[Start of section]

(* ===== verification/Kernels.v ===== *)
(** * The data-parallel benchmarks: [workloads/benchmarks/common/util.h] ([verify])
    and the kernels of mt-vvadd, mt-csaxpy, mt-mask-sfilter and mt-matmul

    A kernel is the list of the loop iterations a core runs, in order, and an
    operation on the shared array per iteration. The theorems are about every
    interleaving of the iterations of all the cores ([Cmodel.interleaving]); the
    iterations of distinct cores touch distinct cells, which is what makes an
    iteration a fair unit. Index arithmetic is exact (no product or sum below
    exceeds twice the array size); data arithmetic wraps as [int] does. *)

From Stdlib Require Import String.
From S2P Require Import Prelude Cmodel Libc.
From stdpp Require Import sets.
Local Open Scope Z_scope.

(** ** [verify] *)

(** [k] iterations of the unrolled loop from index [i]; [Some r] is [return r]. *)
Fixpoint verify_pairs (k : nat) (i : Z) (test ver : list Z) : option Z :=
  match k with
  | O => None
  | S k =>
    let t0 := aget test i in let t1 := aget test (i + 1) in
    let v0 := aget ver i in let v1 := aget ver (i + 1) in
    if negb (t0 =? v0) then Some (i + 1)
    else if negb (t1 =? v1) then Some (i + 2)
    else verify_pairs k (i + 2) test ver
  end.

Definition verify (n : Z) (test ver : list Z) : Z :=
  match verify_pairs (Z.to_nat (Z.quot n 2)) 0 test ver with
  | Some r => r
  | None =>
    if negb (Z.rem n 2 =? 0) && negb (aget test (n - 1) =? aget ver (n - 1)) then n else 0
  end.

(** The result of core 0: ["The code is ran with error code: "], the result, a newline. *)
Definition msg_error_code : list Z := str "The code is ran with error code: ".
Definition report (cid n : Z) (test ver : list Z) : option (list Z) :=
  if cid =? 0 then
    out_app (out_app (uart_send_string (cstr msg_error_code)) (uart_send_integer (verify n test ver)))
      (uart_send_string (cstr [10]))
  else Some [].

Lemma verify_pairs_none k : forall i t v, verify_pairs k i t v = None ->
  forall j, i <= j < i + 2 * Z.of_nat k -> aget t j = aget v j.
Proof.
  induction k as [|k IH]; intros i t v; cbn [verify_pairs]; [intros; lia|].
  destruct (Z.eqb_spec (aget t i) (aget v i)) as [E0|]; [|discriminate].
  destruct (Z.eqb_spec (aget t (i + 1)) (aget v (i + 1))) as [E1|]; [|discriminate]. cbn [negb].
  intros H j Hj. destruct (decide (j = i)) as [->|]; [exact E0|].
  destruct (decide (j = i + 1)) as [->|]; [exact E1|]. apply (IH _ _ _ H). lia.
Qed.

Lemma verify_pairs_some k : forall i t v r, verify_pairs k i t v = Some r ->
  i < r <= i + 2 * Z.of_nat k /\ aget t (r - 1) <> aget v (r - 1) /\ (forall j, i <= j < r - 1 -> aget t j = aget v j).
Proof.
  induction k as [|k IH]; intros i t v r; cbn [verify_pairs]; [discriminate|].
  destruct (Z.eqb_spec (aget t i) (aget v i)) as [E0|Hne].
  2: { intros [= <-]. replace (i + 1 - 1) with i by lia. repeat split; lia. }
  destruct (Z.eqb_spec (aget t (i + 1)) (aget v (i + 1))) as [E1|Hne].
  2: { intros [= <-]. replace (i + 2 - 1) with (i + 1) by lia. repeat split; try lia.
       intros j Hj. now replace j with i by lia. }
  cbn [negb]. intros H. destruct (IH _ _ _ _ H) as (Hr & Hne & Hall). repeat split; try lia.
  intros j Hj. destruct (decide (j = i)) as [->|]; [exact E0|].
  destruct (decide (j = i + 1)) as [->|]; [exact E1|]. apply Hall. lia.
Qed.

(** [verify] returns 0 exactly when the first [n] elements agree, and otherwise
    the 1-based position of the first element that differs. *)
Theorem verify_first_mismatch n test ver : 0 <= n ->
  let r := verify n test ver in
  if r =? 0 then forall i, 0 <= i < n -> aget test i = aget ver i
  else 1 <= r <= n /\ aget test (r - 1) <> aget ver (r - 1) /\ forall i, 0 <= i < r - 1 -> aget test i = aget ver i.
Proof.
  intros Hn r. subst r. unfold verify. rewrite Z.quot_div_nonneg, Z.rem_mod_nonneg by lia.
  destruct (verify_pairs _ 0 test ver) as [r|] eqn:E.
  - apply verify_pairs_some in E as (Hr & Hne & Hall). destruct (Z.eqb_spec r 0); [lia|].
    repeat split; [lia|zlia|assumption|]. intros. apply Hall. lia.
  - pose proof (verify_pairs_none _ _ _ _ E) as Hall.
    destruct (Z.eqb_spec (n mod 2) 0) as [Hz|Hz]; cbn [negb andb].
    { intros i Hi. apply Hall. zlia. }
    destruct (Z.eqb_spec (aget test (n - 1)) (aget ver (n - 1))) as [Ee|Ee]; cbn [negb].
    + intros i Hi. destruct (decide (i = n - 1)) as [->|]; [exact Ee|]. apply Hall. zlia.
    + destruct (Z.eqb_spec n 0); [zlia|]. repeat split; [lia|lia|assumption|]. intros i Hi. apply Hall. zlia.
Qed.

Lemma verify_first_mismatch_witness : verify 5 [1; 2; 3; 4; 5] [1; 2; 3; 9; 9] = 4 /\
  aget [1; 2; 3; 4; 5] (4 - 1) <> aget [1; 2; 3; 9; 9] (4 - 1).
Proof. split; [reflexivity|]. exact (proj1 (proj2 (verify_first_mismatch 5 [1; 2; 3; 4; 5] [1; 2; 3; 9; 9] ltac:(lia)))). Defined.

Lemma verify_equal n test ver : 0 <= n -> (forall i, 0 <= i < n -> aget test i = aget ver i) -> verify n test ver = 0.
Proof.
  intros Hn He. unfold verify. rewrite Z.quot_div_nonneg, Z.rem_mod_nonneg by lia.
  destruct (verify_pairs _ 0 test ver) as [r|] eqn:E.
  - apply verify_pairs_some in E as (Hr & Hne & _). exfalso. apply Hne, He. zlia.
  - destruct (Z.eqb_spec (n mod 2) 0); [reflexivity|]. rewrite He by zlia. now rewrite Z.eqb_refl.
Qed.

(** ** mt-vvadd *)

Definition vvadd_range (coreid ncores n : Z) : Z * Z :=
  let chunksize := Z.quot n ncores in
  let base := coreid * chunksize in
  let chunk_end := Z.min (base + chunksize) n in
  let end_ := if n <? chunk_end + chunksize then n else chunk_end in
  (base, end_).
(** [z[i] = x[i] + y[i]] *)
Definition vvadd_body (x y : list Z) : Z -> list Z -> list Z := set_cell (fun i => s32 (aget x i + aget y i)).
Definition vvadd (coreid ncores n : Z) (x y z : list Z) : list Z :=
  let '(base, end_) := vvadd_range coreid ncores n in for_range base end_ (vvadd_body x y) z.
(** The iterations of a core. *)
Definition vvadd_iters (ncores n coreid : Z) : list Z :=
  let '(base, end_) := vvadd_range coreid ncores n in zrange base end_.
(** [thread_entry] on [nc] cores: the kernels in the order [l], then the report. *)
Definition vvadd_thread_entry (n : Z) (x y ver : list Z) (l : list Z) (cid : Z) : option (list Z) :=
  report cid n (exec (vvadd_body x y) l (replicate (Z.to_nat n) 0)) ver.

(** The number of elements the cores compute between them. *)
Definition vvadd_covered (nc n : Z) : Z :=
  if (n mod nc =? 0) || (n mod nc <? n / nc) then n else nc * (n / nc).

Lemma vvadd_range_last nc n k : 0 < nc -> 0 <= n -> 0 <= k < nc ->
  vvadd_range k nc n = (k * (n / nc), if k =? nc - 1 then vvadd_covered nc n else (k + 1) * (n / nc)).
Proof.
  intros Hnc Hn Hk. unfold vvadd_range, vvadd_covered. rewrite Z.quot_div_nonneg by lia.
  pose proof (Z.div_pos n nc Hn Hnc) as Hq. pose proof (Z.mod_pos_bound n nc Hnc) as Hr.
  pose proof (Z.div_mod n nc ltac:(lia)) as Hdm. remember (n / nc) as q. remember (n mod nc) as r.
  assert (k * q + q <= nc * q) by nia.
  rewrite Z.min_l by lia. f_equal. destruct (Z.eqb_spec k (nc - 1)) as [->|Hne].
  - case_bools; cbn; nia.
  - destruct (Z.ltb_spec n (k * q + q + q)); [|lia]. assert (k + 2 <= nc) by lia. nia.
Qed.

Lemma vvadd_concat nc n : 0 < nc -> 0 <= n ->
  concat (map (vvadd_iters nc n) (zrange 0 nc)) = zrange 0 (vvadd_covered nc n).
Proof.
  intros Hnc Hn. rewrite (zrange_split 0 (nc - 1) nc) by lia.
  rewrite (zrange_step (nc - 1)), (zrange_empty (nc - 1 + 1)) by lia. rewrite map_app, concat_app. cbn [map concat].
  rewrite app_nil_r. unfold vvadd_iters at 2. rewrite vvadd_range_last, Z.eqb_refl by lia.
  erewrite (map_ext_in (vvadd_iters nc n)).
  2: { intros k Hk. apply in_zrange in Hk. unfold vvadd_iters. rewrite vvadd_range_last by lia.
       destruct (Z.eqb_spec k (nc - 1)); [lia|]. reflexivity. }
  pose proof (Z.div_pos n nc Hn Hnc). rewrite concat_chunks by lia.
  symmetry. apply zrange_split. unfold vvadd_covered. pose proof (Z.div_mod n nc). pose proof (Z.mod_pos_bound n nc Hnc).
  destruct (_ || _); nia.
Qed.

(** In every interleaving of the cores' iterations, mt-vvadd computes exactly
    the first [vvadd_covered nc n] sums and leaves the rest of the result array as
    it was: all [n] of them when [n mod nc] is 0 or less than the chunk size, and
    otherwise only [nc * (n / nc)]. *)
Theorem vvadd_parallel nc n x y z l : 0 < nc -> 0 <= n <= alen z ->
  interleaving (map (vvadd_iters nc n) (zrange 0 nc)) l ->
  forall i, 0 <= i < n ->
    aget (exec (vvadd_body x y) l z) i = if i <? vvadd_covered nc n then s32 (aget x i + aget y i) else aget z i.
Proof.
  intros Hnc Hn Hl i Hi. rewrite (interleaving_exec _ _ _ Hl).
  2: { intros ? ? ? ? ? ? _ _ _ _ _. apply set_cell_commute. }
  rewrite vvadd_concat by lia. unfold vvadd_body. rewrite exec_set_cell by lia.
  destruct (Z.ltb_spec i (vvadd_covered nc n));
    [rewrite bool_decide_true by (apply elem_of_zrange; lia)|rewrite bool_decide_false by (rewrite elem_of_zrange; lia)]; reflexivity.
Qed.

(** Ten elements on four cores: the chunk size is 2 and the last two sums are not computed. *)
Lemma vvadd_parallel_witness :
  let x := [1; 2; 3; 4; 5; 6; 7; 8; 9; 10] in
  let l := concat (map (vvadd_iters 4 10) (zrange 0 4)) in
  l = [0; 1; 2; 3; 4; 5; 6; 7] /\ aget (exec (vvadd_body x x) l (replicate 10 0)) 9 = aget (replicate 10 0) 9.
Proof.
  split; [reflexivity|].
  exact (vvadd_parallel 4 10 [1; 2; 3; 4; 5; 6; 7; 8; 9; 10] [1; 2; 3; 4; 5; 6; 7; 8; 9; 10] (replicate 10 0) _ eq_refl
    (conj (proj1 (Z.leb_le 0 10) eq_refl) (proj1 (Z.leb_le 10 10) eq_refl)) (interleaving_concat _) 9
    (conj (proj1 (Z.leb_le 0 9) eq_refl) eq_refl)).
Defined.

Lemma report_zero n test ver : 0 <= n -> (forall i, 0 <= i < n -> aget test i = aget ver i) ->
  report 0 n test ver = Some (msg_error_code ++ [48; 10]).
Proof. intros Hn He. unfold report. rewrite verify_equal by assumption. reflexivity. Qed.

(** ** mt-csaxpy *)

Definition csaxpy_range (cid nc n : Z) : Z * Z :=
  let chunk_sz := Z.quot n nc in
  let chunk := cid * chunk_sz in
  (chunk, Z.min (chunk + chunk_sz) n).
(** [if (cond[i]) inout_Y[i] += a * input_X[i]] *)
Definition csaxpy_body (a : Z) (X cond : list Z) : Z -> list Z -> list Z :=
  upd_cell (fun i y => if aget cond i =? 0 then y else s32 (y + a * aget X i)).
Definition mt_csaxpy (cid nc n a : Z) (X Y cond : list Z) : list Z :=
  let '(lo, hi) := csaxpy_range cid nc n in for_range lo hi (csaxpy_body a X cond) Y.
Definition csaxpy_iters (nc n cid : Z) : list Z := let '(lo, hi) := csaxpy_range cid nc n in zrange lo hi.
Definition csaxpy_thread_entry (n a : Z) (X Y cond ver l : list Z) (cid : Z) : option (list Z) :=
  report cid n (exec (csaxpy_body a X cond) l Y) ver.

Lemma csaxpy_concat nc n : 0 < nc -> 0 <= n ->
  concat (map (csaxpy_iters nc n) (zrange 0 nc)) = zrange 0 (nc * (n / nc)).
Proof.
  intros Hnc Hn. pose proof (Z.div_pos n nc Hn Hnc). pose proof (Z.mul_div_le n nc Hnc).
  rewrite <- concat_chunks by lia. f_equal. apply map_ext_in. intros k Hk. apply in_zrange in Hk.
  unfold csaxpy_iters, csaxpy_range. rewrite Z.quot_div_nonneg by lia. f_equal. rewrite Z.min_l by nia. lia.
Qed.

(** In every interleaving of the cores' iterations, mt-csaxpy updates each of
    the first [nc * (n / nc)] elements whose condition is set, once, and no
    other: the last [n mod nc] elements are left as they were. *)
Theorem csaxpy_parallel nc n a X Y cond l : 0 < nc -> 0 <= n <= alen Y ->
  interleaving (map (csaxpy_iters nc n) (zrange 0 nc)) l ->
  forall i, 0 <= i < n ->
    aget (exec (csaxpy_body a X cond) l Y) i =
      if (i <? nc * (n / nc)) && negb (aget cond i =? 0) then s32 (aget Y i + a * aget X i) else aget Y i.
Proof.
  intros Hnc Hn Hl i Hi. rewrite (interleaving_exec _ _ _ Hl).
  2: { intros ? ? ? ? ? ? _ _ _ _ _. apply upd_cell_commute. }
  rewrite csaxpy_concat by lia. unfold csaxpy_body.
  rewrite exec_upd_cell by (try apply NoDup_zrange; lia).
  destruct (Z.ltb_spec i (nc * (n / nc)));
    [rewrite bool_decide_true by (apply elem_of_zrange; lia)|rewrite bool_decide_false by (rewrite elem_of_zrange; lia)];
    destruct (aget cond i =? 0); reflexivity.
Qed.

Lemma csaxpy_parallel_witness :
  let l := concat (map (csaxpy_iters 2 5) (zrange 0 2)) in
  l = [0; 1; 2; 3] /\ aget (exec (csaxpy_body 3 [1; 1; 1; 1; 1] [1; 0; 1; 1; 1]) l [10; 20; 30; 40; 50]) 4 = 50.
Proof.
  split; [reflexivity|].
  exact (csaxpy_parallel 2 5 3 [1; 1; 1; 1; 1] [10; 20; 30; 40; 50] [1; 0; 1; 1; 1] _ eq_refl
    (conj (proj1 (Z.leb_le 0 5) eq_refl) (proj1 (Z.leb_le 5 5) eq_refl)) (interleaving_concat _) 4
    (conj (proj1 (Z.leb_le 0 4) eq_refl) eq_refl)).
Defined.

[End of section]

Try it >>
Retype the portion of the data above that starts on the line with "let chunk_sz := Z.quot n nc in" and finishes on the line with "let l := concat (map (csaxpy_iters", including both of those lines.

The completed task >>
  let chunk_sz := Z.quot n nc in
  let chunk := cid * chunk_sz in
  (chunk, Z.min (chunk + chunk_sz) n).
(** [if (cond[i]) inout_Y[i] += a * input_X[i]] *)
Definition csaxpy_body (a : Z) (X cond : list Z) : Z -> list Z -> list Z :=
  upd_cell (fun i y => if aget cond i =? 0 then y else s32 (y + a * aget X i)).
Definition mt_csaxpy (cid nc n a : Z) (X Y cond : list Z) : list Z :=
  let '(lo, hi) := csaxpy_range cid nc n in for_range lo hi (csaxpy_body a X cond) Y.
Definition csaxpy_iters (nc n cid : Z) : list Z := let '(lo, hi) := csaxpy_range cid nc n in zrange lo hi.
Definition csaxpy_thread_entry (n a : Z) (X Y cond ver l : list Z) (cid : Z) : option (list Z) :=
  report cid n (exec (csaxpy_body a X cond) l Y) ver.

Lemma csaxpy_concat nc n : 0 < nc -> 0 <= n ->
  concat (map (csaxpy_iters nc n) (zrange 0 nc)) = zrange 0 (nc * (n / nc)).
Proof.
  intros Hnc Hn. pose proof (Z.div_pos n nc Hn Hnc). pose proof (Z.mul_div_le n nc Hnc).
  rewrite <- concat_chunks by lia. f_equal. apply map_ext_in. intros k Hk. apply in_zrange in Hk.
  unfold csaxpy_iters, csaxpy_range. rewrite Z.quot_div_nonneg by lia. f_equal. rewrite Z.min_l by nia. lia.
Qed.

(** In every interleaving of the cores' iterations, mt-csaxpy updates each of
    the first [nc * (n / nc)] elements whose condition is set, once, and no
    other: the last [n mod nc] elements are left as they were. *)
Theorem csaxpy_parallel nc n a X Y cond l : 0 < nc -> 0 <= n <= alen Y ->
  interleaving (map (csaxpy_iters nc n) (zrange 0 nc)) l ->
  forall i, 0 <= i < n ->
    aget (exec (csaxpy_body a X cond) l Y) i =
      if (i <? nc * (n / nc)) && negb (aget cond i =? 0) then s32 (aget Y i + a * aget X i) else aget Y i.
Proof.
  intros Hnc Hn Hl i Hi. rewrite (interleaving_exec _ _ _ Hl).
  2: { intros ? ? ? ? ? ? _ _ _ _ _. apply upd_cell_commute. }
  rewrite csaxpy_concat by lia. unfold csaxpy_body.
  rewrite exec_upd_cell by (try apply NoDup_zrange; lia).
  destruct (Z.ltb_spec i (nc * (n / nc)));
    [rewrite bool_decide_true by (apply elem_of_zrange; lia)|rewrite bool_decide_false by (rewrite elem_of_zrange; lia)];
    destruct (aget cond i =? 0); reflexivity.
Qed.

Lemma csaxpy_parallel_witness :
  let l := concat (map (csaxpy_iters 2 5) (zrange 0 2)) in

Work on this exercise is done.